Goal of the exercise.
Using the listing below, copy exactly the lines from the one containing "set_prev cur (Some (inr e)) m." to the one containing "l = None)));", both lines included, and no others.

Entries shown.
(** The [do ... while] search of [queue_add]: move to the next link until the
    head is reached or an element of priority at least [pe] is found.
    [prio] reads the priority field of an element. *)
Fixpoint queue_add_search (fuel : nat) (m : link_heap) (h : H)
    (prio : P -> option Z) (pe : Z) (cur : addr) : res addr :=
  match fuel with
  | O => Err OutOfFuel
  | S fuel =>
      cur ← deref (get_next m cur);
      if bool_decide (cur = inl h) then Ok cur
      else
        e ← queue_entry cur;
        pc ← of_option BadAccess (prio e);
        if pc <? pe then queue_add_search fuel m h prio pe cur else Ok cur
  end.

(** [queue_add] *)
Definition queue_add (e : P) (h : H) (prio : P -> option Z) (m : link_heap) : res link_heap :=
  l ← of_option BadAccess (m !! inr e);
  _ ← assert_ (bool_decide (prev l = None) && bool_decide (next l = None));
  pe ← of_option BadAccess (prio e);
  cur ← queue_add_search (size m) m h prio pe (inl h);
  m ← set_next (inr e) (Some cur) m;
  cp ← deref (get_prev m cur);
  m ← set_prev (inr e) (Some cp) m;
  m ← set_next cp (Some (inr e)) m;
  set_prev cur (Some (inr e)) m.

(** [queue_out] (macro and [__queue_out]) *)
Definition queue_out (h : H) (m : link_heap) : res (option P * link_heap) :=
  ptr_link_ret ← deref (get_prev m (inl h));
  em ← queue_empty h m;
  if em : bool then Ok (None, m)
  else
    pp ← deref (get_prev m ptr_link_ret);
    m ← set_prev (inl h) (Some pp) m;
    m ← set_next pp (Some (inl h)) m;
    m ← set_prev ptr_link_ret None m;
    m ← set_next ptr_link_ret None m;
    e ← queue_entry ptr_link_ret;
    Ok (Some e, m).

(** [queue_del] *)
Definition queue_del (e : P) (m : link_heap) : res link_heap :=
  l ← of_option BadAccess (m !! inr e);
  _ ← assert_ (negb (bool_decide (prev l = None)) && negb (bool_decide (next l = None)));
  ep ← deref (get_prev m (inr e));
  en ← deref (get_next m (inr e));
  m ← set_next ep (Some en) m;
  en ← deref (get_next m (inr e));
  ep ← deref (get_prev m (inr e));
  m ← set_prev en (Some ep) m;
  m ← set_next (inr e) None m;
  set_prev (inr e) None m.

(** [queue_top] (macro and [__queue_top]) *)
Definition queue_top (h : H) (m : link_heap) : res (option P) :=
  ptr_link_ret ← deref (get_prev m (inl h));
  em ← queue_empty h m;
  if em : bool then Ok None else e ← queue_entry ptr_link_ret; Ok (Some e).

(** [queue_bottom] (macro and [__queue_bottom]) *)
Definition queue_bottom (h : H) (m : link_heap) : res (option P) :=
  ptr_link_ret ← deref (get_next m (inl h));
  em ← queue_empty h m;
  if em : bool then Ok None else e ← queue_entry ptr_link_ret; Ok (Some e).

(** [queue_for_each]: the elements the loop visits, in order. *)
Fixpoint queue_walk (fuel : nat) (m : link_heap) (h : H) (a : addr) : res (list P) :=
  match fuel with
  | O => Err OutOfFuel
  | S fuel =>
      if bool_decide (a = inl h) then Ok []
      else
        e ← queue_entry a;
        n ← deref (get_next m a);
        es ← queue_walk fuel m h n;
        Ok (e :: es)
  end.
Definition queue_for_each (h : H) (m : link_heap) : res (list P) :=
  n ← deref (get_next m (inl h)); queue_walk (size m) m h n.

(** [queue_for_each_prev] *)
Fixpoint queue_walk_prev (fuel : nat) (m : link_heap) (h : H) (a : addr) : res (list P) :=
  match fuel with
  | O => Err OutOfFuel
  | S fuel =>
      if bool_decide (a = inl h) then Ok []
      else
        e ← queue_entry a;
        n ← deref (get_prev m a);
        es ← queue_walk_prev fuel m h n;
        Ok (e :: es)
  end.
Definition queue_for_each_prev (h : H) (m : link_heap) : res (list P) :=
  n ← deref (get_prev m (inl h)); queue_walk_prev (size m) m h n.

(** ** The abstract queues

    A heap of links represents a map [Q] from heads to lists: the list of a
    head holds its elements from [head->next] to [head->prev], that is in
    ascending priority; the element to leave first is the last one. *)

Definition edge m a b : Prop := get_next m a = Some b /\ get_prev m b = Some a.

Fixpoint chain m a (xs : list addr) b : Prop :=
  match xs with
  | [] => edge m a b
  | x :: xs => edge m a x /\ chain m x xs b
  end.

Definition ring m h (xs : list P) : Prop :=
  chain m (inl h) (inr <$> xs) (inl h) /\ NoDup xs.

Definition queued (Q : gmap H (list P)) (p : P) : Prop :=
  exists h xs, Q !! h = Some xs /\ p ∈ xs.

Record rep m (Q : gmap H (list P)) : Prop := {
  rep_ring : forall h xs, Q !! h = Some xs -> ring m h xs;
  rep_disj : forall h1 h2 xs ys p,
    Q !! h1 = Some xs -> Q !! h2 = Some ys -> p ∈ xs -> p ∈ ys -> h1 = h2;
  rep_free : forall p l, m !! inr p = Some l -> ~ queued Q p -> l = null_link
}.

(** List counterparts of the operations. *)
Fixpoint insert_prio (f : P -> Z) (e : P) (xs : list P) : list P :=
  match xs with
  | [] => [e]
  | x :: xs => if f x <? f e then x :: insert_prio f e xs else e :: x :: xs
  end.

(** ** Link-level lemmas *)

Lemma get_next_insert m a l b :
  get_next (<[a := l]> m) b = if decide (a = b) then next l else get_next m b.
Proof. unfold get_next. rewrite lookup_insert. by case_decide. Qed.

Lemma get_prev_insert m a l b :
  get_prev (<[a := l]> m) b = if decide (a = b) then prev l else get_prev m b.
Proof. unfold get_prev. rewrite lookup_insert. by case_decide. Qed.

(** The effect of a store on the two fields of every link. *)
Lemma set_next_spec m a v :
  is_Some (m !! a) ->
  exists m', set_next a v m = Ok m' /\ dom m' = dom m /\
    (forall b, get_next m' b = if decide (a = b) then v else get_next m b) /\
    (forall b, get_prev m' b = get_prev m b).
Proof.
  intros [l Hl]. unfold set_next. rewrite Hl. simpl. eexists. split; [done|].
  split; [apply dom_insert_lookup_L; eauto|]. split; intros b.
  - by rewrite get_next_insert.
  - rewrite get_prev_insert. case_decide; subst; [|done]. unfold get_prev. by rewrite Hl.
Qed.
(* ===== verification/Probe.v ===== *)
(** * Probe: the probe sequence of [hash_lookup] visits every slot

    The loop of [hash_lookup] (src/lib/hash/hash.c) moves from [index] to
    [5 * index + perturb + 1] on 64 bits and shifts [perturb] right by five.
    Once [perturb] is zero the sequence is the recurrence [x -> 5 x + 1], which
    has full period modulo every power of two. *)

From Stdlib Require Import Znumtheory.
From S2P Require Import Prelude.
#[local] Open Scope Z_scope.

(** One turn of the loop on the pair (index, perturb), and [n] turns. *)
Definition probe_next (s : Z * Z) : Z * Z :=
  (wrapU 64 (5 * s.1 + s.2 + 1), Z.shiftr s.2 5).
Definition probe_at (s : Z * Z) (n : nat) : Z * Z := Nat.iter n probe_next s.

Lemma probe_at_S s n : probe_at s (S n) = probe_at (probe_next s) n.
Proof. unfold probe_at. by rewrite Nat.iter_succ_r. Qed.

Lemma probe_at_add s n n' : probe_at s (n + n') = probe_at (probe_at s n) n'.
Proof. unfold probe_at. rewrite Nat.add_comm. apply Nat.iter_add. Qed.

Lemma probe_perturb s n : (probe_at s n).2 = Z.shiftr s.2 (5 * Z.of_nat n).
Proof.
  revert s. induction n as [|n IH]; intros s; [by rewrite Z.shiftr_0_r|].
  rewrite probe_at_S, IH. simpl. rewrite Z.shiftr_shiftr by lia. f_equal. lia.
Qed.

Lemma probe_perturb_zero s : 0 <= s.2 < 2 ^ 64 -> (probe_at s 13).2 = 0.
Proof.
  intros Hs. rewrite probe_perturb, Z.shiftr_div_pow2 by lia.
  apply Z.div_small. split; [lia|]. etransitivity; [apply Hs|]. apply Z.pow_lt_mono_r; lia.
Qed.

(** ** The period of [x -> 5 x + 1] *)

Lemma pow5_odd_part (e : Z) : 0 <= e -> exists q, 5 ^ e + 1 = 2 * (2 * q + 1).
Proof.
  intros He. assert (exists q, 5 ^ e = 4 * q + 1) as [q Hq].
  { revert e He. apply natlike_ind; [by exists 0|]. intros e He [q IH].
    exists (5 * q + 1). rewrite Z.pow_succ_r by lia. lia. }
  exists q. lia.
Qed.

Lemma gcd_pow2_odd n q : 0 <= n -> Z.gcd (2 ^ n) (2 * q + 1) = 1.
Proof.
  intros Hn. apply Zgcd_1_rel_prime, rel_prime_sym. revert n Hn. apply natlike_ind.
  - apply rel_prime_sym, rel_prime_1.
  - intros n Hn IH. rewrite Z.pow_succ_r by lia. apply rel_prime_mult; [|done].
    apply rel_prime_sym, prime_rel_prime; [apply prime_2|]. intros [z Hz]. lia.
Qed.

(** If [2 ^ (k+2)] divides [5 ^ d - 1] then [2 ^ k] divides [d]. *)
Lemma pow5_order (k : nat) : forall d, 0 <= d ->
  (2 ^ (Z.of_nat k + 2) | 5 ^ d - 1) -> (2 ^ Z.of_nat k | d).
Proof.
  induction k as [|k IH]; intros d Hd Hdiv; [apply Z.divide_1_l|].
  destruct (Z.Even_or_Odd d) as [[e ->]|[e ->]].
  - rewrite Nat2Z.inj_succ, Z.pow_succ_r by lia. apply Z.mul_divide_mono_l.
    apply IH; [lia|]. destruct (pow5_odd_part e) as [q Hq]; [lia|].
    replace (5 ^ (2 * e) - 1) with (2 * ((2 * q + 1) * (5 ^ e - 1))) in Hdiv.
    2: { rewrite Z.pow_mul_r by lia.
         replace ((5 ^ 2) ^ e) with (5 ^ e * 5 ^ e) by (rewrite <- Z.pow_mul_l; done).
         nia. }
    replace (Z.of_nat (S k) + 2) with (Z.succ (Z.of_nat k + 2)) in Hdiv by lia.
    rewrite Z.pow_succ_r in Hdiv by lia. apply Z.mul_divide_cancel_l in Hdiv; [|lia].
    eapply Z.gauss; [exact Hdiv|]. apply gcd_pow2_odd. lia.
  - exfalso. replace (Z.of_nat (S k) + 2) with (3 + Z.of_nat k) in Hdiv by lia.
    rewrite Z.pow_add_r in Hdiv by lia.
    assert ((8 | 5 ^ (2 * e + 1) - 1)) as [z Hz] by (etransitivity; [|exact Hdiv]; by exists (2 ^ Z.of_nat k); lia).
    assert (exists q, 5 ^ (2 * e + 1) = 8 * q + 5) as [q Hq].
    { assert (0 <= e) as He by lia. clear -He. revert e He. apply natlike_ind; [by exists 0|].
      intros e He [q IH]. exists (25 * q + 15).
      replace (2 * Z.succ e + 1) with (2 + (2 * e + 1)) by lia.
      rewrite Z.pow_add_r by lia. lia. }
    lia.
Qed.

Lemma probe_unperturbed x n :
  (2 ^ 66 | (4 * (probe_at (x, 0) n).1 + 1) - 5 ^ Z.of_nat n * (4 * x + 1)) /\
  (probe_at (x, 0) n).2 = 0.
Proof.
  induction n as [|n [[q IH] IH2]].
  - split; [|done]. exists 0. simpl. lia.
  - unfold probe_at in *. rewrite Nat.iter_succ. unfold probe_next at 1 3. rewrite IH2.
    split; [|done]. simpl fst. unfold wrapU.
    set (i := (Nat.iter n probe_next (x, 0)).1) in *.
    pose proof (Z_div_mod_eq_full (5 * i + 0 + 1) (2 ^ 64)) as E.
    exists (5 * q - (5 * i + 0 + 1) / 2 ^ 64).
    rewrite Nat2Z.inj_succ, Z.pow_succ_r by lia.
    change (2 ^ 66) with (4 * 2 ^ 64) in *. lia.
Qed.

Lemma probe_cycle_inj x (k : nat) (i j : nat) :
  (k <= 64)%nat -> (i < j)%nat -> Z.of_nat j - Z.of_nat i < 2 ^ Z.of_nat k ->
  (probe_at (x, 0) i).1 mod 2 ^ Z.of_nat k <> (probe_at (x, 0) j).1 mod 2 ^ Z.of_nat k.
Proof.
  intros Hk Hij Hlt E.
  destruct (probe_unperturbed x i) as [[qi Hi] _], (probe_unperturbed x j) as [[qj Hj] _].
  set (yi := (probe_at (x, 0) i).1) in *. set (yj := (probe_at (x, 0) j).1) in *.
  set (d := Z.of_nat j - Z.of_nat i) in *.
  assert (2 ^ Z.of_nat k <> 0) as Hnz by (apply Z.pow_nonzero; lia).
  pose proof (Z_div_mod_eq_full yi (2 ^ Z.of_nat k)) as Ei.
  pose proof (Z_div_mod_eq_full yj (2 ^ Z.of_nat k)) as Ej. rewrite <- E in Ej.
  assert (5 ^ Z.of_nat j = 5 ^ Z.of_nat i * 5 ^ d) as Epow
    by (rewrite <- Z.pow_add_r by lia; f_equal; lia).
  assert (2 ^ 66 = 2 ^ (Z.of_nat k + 2) * 2 ^ (64 - Z.of_nat k)) as E66
    by (rewrite <- Z.pow_add_r by lia; f_equal; lia).
  assert (2 ^ (Z.of_nat k + 2) = 2 ^ Z.of_nat k * 4) as E2 by (by rewrite Z.pow_add_r by lia).
  assert ((2 ^ (Z.of_nat k + 2) | (2 * (2 * x) + 1) * (5 ^ Z.of_nat i * (5 ^ d - 1)))) as Hdiv.
  { exists (yj / 2 ^ Z.of_nat k - yi / 2 ^ Z.of_nat k + (qi - qj) * 2 ^ (64 - Z.of_nat k)).
    rewrite E66 in Hi, Hj. rewrite Epow in Hj. rewrite E2 in *. nia. }
  assert (exists q, 5 ^ Z.of_nat i = 2 * q + 1) as [q5 E5].
  { destruct (pow5_odd_part (Z.of_nat i)) as [q Hq]; [lia|]. exists (2 * q). lia. }
  apply Z.gauss in Hdiv; [|apply gcd_pow2_odd; lia]. rewrite E5 in Hdiv.
  apply Z.gauss in Hdiv; [|apply gcd_pow2_odd; lia].
  apply pow5_order in Hdiv; [|lia]. apply Z.divide_pos_le in Hdiv; lia.
Qed.

Lemma probe_cycle_surj x (k : nat) t :
  (k <= 64)%nat -> 0 <= t < 2 ^ Z.of_nat k ->
  exists n, (n < Z.to_nat (2 ^ Z.of_nat k))%nat /\ (probe_at (x, 0) n).1 mod 2 ^ Z.of_nat k = t.
Proof.
  intros Hk Ht. set (N := Z.to_nat (2 ^ Z.of_nat k)).
  assert (0 < 2 ^ Z.of_nat k) as Hpos by lia.
  set (f n := Z.to_nat ((probe_at (x, 0) n).1 mod 2 ^ Z.of_nat k)).
  assert (forall n, (f n < N)%nat) as Hf.
  { intros n. unfold f, N. pose proof (Z.mod_pos_bound (probe_at (x, 0) n).1 _ Hpos). lia. }
  assert (List.incl (seq 0 N) (f <$> seq 0 N)) as Hincl.
  { apply List.NoDup_length_incl.
    - apply NoDup_ListNoDup. apply NoDup_fmap_2_strong; [|apply NoDup_seq].
      intros i j Hi Hj Eij. apply elem_of_seq in Hi, Hj.
      assert (~ (i < j)%nat /\ ~ (j < i)%nat) as [? ?]; [|lia].
      unfold f in Eij.
      pose proof (Z.mod_pos_bound (probe_at (x, 0) i).1 _ Hpos).
      pose proof (Z.mod_pos_bound (probe_at (x, 0) j).1 _ Hpos).
      split; intros Hlt; eapply (probe_cycle_inj x k); try exact Hlt; lia.
    - by rewrite length_fmap.
    - intros m Hm. apply list_elem_of_In, list_elem_of_fmap in Hm as (n & -> & _).
      apply list_elem_of_In, elem_of_seq. specialize (Hf n). lia. }
  assert (Z.to_nat t ∈ f <$> seq 0 N) as (n & En & Hn)%list_elem_of_fmap.
  { apply list_elem_of_In, Hincl, list_elem_of_In, elem_of_seq. lia. }
  exists n. apply elem_of_seq in Hn. split; [lia|].
  pose proof (Z.mod_pos_bound (probe_at (x, 0) n).1 _ Hpos). unfold f in En. lia.
Qed.

(** From any start, every slot of a table of [2 ^ k] slots is probed within
    [13 + 2 ^ k] turns. *)
Lemma probe_covers s (k : nat) t :
  (k <= 64)%nat -> 0 <= s.2 < 2 ^ 64 -> 0 <= t < 2 ^ Z.of_nat k ->
  exists n, (n < 13 + Z.to_nat (2 ^ Z.of_nat k))%nat /\ (probe_at s n).1 mod 2 ^ Z.of_nat k = t.
Proof.
  intros Hk Hs Ht. pose proof (probe_perturb_zero s Hs) as Hp.
  destruct (probe_cycle_surj (probe_at s 13).1 k t Hk Ht) as (n & Hn & E).
  exists (13 + n)%nat. split; [lia|].
  rewrite probe_at_add. destruct (probe_at s 13) as [i p]. simpl in *. by subst p.
Qed.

Response box.
  set_prev cur (Some (inr e)) m.

(** [queue_out] (macro and [__queue_out]) *)
Definition queue_out (h : H) (m : link_heap) : res (option P * link_heap) :=
  ptr_link_ret ← deref (get_prev m (inl h));
  em ← queue_empty h m;
  if em : bool then Ok (None, m)
  else
    pp ← deref (get_prev m ptr_link_ret);
    m ← set_prev (inl h) (Some pp) m;
    m ← set_next pp (Some (inl h)) m;
    m ← set_prev ptr_link_ret None m;
    m ← set_next ptr_link_ret None m;
    e ← queue_entry ptr_link_ret;
    Ok (Some e, m).

(** [queue_del] *)
Definition queue_del (e : P) (m : link_heap) : res link_heap :=
  l ← of_option BadAccess (m !! inr e);
  _ ← assert_ (negb (bool_decide (prev l = None)) && negb (bool_decide (next l = None)));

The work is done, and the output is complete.